Data extracted from a collection

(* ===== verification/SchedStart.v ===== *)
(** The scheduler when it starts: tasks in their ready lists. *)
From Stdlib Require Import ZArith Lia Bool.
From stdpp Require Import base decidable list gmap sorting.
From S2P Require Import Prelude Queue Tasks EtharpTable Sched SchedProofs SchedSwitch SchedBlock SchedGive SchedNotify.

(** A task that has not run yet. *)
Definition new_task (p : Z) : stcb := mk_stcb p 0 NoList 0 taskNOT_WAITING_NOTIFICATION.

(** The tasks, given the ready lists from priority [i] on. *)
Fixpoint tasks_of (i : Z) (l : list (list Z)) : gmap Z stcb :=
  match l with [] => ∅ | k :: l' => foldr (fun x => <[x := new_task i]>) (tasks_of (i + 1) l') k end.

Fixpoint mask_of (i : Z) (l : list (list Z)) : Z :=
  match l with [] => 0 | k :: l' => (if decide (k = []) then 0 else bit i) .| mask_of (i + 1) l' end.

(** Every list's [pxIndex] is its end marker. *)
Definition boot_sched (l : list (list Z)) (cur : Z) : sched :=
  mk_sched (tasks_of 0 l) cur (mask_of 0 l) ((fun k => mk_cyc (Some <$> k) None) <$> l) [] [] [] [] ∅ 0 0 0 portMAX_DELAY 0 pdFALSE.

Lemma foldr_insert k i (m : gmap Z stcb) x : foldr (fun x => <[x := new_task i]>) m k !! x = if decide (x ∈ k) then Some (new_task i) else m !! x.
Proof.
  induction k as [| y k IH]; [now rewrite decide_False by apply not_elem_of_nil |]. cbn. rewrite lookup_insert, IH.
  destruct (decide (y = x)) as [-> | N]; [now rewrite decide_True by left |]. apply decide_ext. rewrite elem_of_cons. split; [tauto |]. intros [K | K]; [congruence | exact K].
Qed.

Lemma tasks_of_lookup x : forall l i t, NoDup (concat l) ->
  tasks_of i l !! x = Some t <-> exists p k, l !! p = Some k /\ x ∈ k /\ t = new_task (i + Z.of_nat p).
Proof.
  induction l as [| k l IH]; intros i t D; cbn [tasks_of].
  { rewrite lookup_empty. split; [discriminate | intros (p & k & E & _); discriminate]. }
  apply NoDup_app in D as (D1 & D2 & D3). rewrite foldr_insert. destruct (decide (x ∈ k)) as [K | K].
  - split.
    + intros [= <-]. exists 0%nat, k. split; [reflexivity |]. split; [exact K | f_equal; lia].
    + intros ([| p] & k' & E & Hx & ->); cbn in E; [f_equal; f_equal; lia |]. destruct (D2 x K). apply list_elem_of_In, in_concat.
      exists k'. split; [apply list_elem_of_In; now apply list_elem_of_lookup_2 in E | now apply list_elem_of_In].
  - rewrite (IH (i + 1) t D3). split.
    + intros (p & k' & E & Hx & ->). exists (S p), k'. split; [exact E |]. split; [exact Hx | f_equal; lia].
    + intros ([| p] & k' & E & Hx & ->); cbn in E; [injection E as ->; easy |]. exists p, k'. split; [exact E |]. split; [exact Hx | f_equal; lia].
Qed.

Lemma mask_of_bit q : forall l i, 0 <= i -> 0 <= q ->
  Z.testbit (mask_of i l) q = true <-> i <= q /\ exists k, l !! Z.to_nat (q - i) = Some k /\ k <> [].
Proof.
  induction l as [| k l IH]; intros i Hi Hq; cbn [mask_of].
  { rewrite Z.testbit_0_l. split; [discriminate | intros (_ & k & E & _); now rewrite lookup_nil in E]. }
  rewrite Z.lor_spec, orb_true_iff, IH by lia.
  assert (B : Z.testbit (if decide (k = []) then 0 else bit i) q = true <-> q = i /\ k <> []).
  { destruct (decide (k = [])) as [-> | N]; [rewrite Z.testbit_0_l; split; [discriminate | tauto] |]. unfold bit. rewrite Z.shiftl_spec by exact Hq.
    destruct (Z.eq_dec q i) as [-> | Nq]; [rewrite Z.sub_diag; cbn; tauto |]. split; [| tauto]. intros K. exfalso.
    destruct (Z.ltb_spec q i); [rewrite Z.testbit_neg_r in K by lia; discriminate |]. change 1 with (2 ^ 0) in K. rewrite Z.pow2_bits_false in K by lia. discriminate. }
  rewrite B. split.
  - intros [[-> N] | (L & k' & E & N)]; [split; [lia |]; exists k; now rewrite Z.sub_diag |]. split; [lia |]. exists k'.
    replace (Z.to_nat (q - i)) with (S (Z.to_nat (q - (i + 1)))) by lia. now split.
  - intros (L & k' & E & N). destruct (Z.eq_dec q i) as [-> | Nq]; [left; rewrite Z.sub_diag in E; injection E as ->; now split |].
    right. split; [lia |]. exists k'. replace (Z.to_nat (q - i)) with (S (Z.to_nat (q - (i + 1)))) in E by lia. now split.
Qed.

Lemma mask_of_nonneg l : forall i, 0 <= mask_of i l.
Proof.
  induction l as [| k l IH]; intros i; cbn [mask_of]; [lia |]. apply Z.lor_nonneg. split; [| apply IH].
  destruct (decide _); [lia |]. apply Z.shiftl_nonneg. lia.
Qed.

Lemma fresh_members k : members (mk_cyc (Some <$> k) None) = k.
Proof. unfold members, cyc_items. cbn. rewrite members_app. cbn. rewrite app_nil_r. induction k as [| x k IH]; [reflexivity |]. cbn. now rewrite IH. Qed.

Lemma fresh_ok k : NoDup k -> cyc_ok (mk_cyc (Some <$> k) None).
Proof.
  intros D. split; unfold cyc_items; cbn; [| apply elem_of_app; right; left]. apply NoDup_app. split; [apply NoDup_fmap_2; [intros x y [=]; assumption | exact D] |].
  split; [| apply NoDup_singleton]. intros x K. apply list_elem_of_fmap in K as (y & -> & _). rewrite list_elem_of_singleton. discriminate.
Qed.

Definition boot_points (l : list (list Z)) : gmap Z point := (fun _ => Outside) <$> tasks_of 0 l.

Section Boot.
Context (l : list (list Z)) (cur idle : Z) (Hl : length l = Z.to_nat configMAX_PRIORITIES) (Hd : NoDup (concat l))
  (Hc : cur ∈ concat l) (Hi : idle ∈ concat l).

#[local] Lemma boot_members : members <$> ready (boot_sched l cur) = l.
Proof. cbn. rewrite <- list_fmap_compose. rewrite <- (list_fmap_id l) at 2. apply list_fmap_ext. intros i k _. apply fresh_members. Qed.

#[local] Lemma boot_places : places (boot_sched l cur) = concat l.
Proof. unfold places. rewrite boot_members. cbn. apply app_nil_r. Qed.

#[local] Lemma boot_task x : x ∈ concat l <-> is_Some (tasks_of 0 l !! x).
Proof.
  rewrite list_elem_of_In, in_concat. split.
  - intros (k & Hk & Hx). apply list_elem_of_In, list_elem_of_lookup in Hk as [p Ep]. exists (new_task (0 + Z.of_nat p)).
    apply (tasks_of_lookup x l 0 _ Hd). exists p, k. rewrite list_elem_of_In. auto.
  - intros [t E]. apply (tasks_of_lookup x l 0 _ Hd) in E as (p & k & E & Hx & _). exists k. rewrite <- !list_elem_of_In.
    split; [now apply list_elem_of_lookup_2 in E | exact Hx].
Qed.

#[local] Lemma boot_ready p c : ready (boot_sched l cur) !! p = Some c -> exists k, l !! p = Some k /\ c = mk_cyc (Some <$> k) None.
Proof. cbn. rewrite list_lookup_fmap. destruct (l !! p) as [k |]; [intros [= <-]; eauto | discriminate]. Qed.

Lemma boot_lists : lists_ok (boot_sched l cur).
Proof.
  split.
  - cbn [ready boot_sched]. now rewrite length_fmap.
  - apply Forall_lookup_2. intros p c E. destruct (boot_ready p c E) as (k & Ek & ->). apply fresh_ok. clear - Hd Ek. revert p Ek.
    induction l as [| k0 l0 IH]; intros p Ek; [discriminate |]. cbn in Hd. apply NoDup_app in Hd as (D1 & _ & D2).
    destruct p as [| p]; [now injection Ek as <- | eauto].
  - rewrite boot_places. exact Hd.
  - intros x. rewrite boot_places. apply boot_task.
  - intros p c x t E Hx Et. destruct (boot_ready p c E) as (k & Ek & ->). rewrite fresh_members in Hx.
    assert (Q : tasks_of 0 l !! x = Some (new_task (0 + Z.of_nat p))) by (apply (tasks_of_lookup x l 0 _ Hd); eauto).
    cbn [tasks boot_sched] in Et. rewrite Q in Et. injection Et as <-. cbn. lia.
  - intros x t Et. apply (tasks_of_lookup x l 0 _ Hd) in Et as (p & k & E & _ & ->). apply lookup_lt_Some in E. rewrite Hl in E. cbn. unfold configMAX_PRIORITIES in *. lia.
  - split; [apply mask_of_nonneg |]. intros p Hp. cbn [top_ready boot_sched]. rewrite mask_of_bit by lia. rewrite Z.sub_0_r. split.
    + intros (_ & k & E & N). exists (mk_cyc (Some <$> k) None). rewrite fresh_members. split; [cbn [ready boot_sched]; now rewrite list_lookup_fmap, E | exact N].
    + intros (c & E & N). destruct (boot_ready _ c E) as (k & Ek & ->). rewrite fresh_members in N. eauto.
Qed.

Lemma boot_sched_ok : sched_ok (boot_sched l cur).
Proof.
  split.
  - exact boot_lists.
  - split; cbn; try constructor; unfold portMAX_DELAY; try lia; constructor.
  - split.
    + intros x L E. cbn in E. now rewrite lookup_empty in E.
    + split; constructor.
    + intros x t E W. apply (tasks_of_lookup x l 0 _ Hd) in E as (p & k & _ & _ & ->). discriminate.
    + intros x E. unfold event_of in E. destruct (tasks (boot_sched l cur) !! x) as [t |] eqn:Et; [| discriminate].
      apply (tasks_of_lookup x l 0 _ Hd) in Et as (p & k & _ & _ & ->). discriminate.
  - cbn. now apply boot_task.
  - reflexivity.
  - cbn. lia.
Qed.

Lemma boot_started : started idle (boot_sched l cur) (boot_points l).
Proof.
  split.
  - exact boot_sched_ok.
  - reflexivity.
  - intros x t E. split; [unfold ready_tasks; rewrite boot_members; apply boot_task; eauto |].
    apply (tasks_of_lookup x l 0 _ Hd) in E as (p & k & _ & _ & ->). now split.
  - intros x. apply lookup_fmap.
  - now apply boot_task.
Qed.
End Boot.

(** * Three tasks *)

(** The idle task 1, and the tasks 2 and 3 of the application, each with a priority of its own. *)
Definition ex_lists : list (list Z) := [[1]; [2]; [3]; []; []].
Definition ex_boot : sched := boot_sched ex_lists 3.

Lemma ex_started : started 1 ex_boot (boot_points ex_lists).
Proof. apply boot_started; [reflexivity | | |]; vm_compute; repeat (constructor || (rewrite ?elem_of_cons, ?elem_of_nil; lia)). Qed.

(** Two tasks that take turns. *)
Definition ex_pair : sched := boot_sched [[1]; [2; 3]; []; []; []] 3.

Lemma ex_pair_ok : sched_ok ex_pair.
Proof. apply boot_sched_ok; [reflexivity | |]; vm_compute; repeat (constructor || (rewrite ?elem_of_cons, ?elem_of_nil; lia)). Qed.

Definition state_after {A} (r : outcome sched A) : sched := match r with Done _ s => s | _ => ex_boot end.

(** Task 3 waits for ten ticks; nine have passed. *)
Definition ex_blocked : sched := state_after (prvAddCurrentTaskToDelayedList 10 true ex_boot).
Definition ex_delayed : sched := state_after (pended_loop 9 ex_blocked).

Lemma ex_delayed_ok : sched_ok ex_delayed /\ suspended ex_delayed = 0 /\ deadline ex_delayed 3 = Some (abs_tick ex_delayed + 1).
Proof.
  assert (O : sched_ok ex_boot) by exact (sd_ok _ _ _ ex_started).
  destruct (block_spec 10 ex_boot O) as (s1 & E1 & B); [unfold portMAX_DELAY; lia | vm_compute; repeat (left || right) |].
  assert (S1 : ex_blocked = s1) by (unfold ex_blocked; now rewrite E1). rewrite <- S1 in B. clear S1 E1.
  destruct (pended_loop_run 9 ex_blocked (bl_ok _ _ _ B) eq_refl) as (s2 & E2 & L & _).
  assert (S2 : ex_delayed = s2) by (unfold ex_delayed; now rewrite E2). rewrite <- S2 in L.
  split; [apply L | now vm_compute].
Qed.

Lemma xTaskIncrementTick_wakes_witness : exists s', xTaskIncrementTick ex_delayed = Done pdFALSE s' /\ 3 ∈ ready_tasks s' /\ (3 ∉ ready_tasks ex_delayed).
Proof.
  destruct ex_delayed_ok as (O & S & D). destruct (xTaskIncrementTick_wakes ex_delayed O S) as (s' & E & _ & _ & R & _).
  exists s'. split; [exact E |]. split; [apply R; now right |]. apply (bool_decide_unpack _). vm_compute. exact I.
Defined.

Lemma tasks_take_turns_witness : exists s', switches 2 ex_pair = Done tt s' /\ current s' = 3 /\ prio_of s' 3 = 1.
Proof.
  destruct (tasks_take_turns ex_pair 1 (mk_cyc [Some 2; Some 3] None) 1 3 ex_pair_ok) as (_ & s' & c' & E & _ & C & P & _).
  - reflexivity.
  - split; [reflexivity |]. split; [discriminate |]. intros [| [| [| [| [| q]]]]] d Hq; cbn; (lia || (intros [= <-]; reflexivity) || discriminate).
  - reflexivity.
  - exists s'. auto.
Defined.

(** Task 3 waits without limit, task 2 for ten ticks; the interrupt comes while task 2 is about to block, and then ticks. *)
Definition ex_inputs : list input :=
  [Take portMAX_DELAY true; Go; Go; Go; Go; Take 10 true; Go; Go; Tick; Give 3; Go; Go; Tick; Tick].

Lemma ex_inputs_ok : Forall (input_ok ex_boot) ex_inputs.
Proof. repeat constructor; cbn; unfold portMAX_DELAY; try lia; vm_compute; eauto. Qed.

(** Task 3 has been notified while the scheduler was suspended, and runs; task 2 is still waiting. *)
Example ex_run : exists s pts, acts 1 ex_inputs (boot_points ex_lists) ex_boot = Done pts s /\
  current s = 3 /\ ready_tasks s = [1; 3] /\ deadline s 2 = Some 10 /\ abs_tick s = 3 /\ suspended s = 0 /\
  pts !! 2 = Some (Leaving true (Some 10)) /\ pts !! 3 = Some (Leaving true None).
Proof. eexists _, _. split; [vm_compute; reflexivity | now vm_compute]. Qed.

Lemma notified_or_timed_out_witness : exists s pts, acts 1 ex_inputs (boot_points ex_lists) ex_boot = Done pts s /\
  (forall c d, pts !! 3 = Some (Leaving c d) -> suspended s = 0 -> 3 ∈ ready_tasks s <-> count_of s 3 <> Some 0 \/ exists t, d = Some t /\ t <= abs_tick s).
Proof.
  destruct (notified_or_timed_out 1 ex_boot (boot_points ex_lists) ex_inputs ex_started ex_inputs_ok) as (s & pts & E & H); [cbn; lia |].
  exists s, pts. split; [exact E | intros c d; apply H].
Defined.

...

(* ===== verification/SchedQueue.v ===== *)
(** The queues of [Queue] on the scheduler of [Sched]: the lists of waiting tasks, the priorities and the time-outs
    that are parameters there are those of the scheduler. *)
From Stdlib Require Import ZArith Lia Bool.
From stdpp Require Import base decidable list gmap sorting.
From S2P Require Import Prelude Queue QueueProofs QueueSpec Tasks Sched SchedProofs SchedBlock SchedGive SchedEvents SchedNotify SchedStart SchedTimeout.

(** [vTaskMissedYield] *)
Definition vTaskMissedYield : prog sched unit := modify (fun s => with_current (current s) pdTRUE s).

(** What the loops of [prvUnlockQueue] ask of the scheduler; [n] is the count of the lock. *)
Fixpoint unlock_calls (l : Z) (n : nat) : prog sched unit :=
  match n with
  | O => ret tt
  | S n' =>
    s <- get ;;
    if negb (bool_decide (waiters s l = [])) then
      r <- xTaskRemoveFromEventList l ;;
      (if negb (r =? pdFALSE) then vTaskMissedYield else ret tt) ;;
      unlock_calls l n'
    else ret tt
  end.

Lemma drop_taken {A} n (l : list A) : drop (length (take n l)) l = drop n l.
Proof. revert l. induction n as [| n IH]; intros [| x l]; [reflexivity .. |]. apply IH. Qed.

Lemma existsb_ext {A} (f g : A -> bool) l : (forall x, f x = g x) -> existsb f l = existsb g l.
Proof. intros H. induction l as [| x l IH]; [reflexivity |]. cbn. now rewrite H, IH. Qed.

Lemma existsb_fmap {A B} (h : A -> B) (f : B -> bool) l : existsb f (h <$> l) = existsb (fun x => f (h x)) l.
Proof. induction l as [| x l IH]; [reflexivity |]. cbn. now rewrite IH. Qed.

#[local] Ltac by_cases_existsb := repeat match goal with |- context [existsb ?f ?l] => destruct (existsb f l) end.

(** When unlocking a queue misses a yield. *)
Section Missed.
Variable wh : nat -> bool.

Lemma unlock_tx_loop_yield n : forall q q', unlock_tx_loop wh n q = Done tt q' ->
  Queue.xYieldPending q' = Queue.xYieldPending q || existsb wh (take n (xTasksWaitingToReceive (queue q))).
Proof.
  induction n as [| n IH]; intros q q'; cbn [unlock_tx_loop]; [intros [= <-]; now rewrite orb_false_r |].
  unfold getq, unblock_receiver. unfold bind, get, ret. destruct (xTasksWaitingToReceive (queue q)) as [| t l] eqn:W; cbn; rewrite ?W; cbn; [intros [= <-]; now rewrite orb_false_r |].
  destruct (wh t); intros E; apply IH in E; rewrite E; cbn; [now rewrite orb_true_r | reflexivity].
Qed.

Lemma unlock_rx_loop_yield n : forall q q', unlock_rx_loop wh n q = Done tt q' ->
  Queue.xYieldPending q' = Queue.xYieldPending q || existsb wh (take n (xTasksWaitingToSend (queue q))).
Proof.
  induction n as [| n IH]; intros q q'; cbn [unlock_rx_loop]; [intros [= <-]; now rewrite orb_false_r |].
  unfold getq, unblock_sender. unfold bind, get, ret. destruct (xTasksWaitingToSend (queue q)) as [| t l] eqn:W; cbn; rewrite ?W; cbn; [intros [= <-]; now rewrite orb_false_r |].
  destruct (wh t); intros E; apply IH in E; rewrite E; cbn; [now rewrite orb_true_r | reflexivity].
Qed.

---

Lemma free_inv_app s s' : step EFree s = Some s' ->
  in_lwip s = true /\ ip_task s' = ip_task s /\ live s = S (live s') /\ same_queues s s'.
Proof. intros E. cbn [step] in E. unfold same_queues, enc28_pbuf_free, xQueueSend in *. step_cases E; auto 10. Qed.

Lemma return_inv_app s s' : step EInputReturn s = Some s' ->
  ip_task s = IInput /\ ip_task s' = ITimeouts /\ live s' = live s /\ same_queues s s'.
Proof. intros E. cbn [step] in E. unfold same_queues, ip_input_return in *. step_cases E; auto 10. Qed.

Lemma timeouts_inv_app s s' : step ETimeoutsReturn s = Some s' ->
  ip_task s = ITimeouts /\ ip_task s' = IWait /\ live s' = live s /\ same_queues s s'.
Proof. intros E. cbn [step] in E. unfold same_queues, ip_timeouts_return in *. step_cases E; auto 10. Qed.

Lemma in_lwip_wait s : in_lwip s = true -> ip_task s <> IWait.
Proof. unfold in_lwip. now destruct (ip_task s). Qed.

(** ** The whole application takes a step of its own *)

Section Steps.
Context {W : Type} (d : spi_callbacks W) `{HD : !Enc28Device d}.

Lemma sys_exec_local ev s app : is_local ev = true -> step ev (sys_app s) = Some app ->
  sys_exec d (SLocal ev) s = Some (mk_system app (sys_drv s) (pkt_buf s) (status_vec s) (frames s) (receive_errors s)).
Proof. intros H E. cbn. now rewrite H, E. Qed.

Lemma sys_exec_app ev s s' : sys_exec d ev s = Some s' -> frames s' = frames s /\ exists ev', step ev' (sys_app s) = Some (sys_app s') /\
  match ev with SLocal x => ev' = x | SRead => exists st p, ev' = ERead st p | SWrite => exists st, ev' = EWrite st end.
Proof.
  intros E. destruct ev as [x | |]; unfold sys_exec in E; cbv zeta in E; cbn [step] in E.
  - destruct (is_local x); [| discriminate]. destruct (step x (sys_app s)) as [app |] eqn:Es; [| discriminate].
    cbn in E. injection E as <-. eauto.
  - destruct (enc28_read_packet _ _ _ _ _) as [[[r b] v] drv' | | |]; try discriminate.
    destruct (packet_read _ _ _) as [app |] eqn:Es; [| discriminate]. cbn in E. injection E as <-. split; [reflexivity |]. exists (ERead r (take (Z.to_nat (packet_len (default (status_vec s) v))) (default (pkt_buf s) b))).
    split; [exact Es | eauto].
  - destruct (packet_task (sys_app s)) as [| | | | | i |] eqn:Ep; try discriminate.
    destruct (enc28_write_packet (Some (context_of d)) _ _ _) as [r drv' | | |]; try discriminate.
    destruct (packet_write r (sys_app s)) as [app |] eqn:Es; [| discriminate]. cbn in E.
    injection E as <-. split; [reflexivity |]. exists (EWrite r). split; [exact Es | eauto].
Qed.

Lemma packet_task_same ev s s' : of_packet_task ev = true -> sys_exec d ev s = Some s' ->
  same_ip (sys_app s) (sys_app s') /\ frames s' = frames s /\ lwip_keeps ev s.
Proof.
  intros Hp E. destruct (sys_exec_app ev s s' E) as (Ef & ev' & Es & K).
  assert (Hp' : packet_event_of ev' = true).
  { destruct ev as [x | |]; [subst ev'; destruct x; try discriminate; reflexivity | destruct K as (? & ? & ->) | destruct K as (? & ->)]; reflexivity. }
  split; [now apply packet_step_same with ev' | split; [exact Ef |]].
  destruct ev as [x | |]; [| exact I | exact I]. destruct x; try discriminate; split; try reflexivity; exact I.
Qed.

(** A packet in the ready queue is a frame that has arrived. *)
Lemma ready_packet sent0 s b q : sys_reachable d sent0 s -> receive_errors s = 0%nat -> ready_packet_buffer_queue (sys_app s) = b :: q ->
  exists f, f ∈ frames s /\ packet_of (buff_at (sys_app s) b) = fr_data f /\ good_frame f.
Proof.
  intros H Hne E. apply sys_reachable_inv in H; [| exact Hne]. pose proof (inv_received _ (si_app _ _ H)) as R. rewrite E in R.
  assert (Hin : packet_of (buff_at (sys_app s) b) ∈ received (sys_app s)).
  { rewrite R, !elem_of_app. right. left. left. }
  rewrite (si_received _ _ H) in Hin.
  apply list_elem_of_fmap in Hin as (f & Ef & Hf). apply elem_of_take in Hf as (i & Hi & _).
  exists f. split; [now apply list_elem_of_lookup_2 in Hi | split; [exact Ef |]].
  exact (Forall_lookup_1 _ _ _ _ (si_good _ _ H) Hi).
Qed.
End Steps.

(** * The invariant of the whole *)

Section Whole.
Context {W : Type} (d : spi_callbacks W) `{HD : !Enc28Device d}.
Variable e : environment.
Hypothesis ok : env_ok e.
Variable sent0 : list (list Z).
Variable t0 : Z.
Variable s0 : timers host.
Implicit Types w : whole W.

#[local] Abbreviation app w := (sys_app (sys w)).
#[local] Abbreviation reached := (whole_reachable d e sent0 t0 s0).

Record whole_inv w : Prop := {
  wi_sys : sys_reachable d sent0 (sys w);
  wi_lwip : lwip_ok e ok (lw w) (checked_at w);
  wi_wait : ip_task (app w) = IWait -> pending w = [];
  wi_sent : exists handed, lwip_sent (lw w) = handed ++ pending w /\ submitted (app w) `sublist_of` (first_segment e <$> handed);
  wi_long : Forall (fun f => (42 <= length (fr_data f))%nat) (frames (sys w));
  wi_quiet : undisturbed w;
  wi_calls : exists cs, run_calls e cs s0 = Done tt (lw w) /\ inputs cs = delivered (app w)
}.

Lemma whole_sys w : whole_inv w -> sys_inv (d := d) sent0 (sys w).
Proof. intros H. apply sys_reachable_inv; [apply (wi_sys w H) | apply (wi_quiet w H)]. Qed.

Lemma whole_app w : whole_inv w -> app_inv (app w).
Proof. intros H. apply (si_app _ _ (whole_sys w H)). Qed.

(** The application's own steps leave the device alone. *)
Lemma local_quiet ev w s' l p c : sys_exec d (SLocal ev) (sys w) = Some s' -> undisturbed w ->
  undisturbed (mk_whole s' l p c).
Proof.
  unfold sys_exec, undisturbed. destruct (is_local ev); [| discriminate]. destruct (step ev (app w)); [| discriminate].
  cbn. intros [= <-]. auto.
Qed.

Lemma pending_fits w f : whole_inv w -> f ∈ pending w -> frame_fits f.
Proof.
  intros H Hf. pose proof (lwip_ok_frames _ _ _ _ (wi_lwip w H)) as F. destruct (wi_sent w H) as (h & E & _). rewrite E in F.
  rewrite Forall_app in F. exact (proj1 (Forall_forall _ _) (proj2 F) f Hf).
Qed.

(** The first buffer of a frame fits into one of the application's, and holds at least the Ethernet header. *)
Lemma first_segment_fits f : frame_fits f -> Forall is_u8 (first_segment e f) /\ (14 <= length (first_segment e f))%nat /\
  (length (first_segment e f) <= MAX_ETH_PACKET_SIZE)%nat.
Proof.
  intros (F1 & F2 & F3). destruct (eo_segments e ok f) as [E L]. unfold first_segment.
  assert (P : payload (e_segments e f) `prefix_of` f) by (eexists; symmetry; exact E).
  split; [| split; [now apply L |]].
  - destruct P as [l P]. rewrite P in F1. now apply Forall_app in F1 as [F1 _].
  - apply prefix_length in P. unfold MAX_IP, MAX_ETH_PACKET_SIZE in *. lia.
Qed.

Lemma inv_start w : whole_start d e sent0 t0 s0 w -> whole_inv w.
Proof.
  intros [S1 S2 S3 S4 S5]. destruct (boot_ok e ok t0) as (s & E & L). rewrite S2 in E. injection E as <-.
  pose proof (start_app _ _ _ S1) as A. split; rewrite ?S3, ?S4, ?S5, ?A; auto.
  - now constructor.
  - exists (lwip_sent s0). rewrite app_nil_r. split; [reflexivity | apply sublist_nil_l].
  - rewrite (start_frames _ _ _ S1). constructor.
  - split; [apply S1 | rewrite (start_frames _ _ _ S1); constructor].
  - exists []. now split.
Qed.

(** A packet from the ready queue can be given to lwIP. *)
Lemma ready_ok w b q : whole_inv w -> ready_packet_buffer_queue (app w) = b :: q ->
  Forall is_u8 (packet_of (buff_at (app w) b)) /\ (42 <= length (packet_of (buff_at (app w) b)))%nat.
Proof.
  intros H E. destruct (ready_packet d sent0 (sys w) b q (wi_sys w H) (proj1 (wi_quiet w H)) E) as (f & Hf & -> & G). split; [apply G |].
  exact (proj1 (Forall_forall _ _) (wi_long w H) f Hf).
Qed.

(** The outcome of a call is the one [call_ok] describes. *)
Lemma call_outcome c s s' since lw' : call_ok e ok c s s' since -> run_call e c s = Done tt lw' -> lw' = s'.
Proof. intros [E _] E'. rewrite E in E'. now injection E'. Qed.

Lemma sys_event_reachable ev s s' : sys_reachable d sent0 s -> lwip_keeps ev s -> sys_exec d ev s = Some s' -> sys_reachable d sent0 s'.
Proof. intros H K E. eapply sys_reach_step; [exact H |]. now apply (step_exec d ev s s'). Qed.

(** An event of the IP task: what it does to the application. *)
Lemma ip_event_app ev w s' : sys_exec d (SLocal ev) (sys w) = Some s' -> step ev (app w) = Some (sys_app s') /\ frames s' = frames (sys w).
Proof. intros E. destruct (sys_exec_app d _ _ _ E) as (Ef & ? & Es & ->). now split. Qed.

--- What to work on ---
Copy the lines above exactly. Start with the line containing "- exact boot_sched_ok.", end with the line containing "Proof. apply boot_sched_ok;", and include both.

--- Expected answer ---
  - exact boot_sched_ok.
  - reflexivity.
  - intros x t E. split; [unfold ready_tasks; rewrite boot_members; apply boot_task; eauto |].
    apply (tasks_of_lookup x l 0 _ Hd) in E as (p & k & _ & _ & ->). now split.
  - intros x. apply lookup_fmap.
  - now apply boot_task.
Qed.
End Boot.

(** * Three tasks *)

(** The idle task 1, and the tasks 2 and 3 of the application, each with a priority of its own. *)
Definition ex_lists : list (list Z) := [[1]; [2]; [3]; []; []].
Definition ex_boot : sched := boot_sched ex_lists 3.

Lemma ex_started : started 1 ex_boot (boot_points ex_lists).
Proof. apply boot_started; [reflexivity | | |]; vm_compute; repeat (constructor || (rewrite ?elem_of_cons, ?elem_of_nil; lia)). Qed.

(** Two tasks that take turns. *)
Definition ex_pair : sched := boot_sched [[1]; [2; 3]; []; []; []] 3.

Lemma ex_pair_ok : sched_ok ex_pair.
Proof. apply boot_sched_ok; [reflexivity | |]; vm_compute; repeat (constructor || (rewrite ?elem_of_cons, ?elem_of_nil; lia)). Qed.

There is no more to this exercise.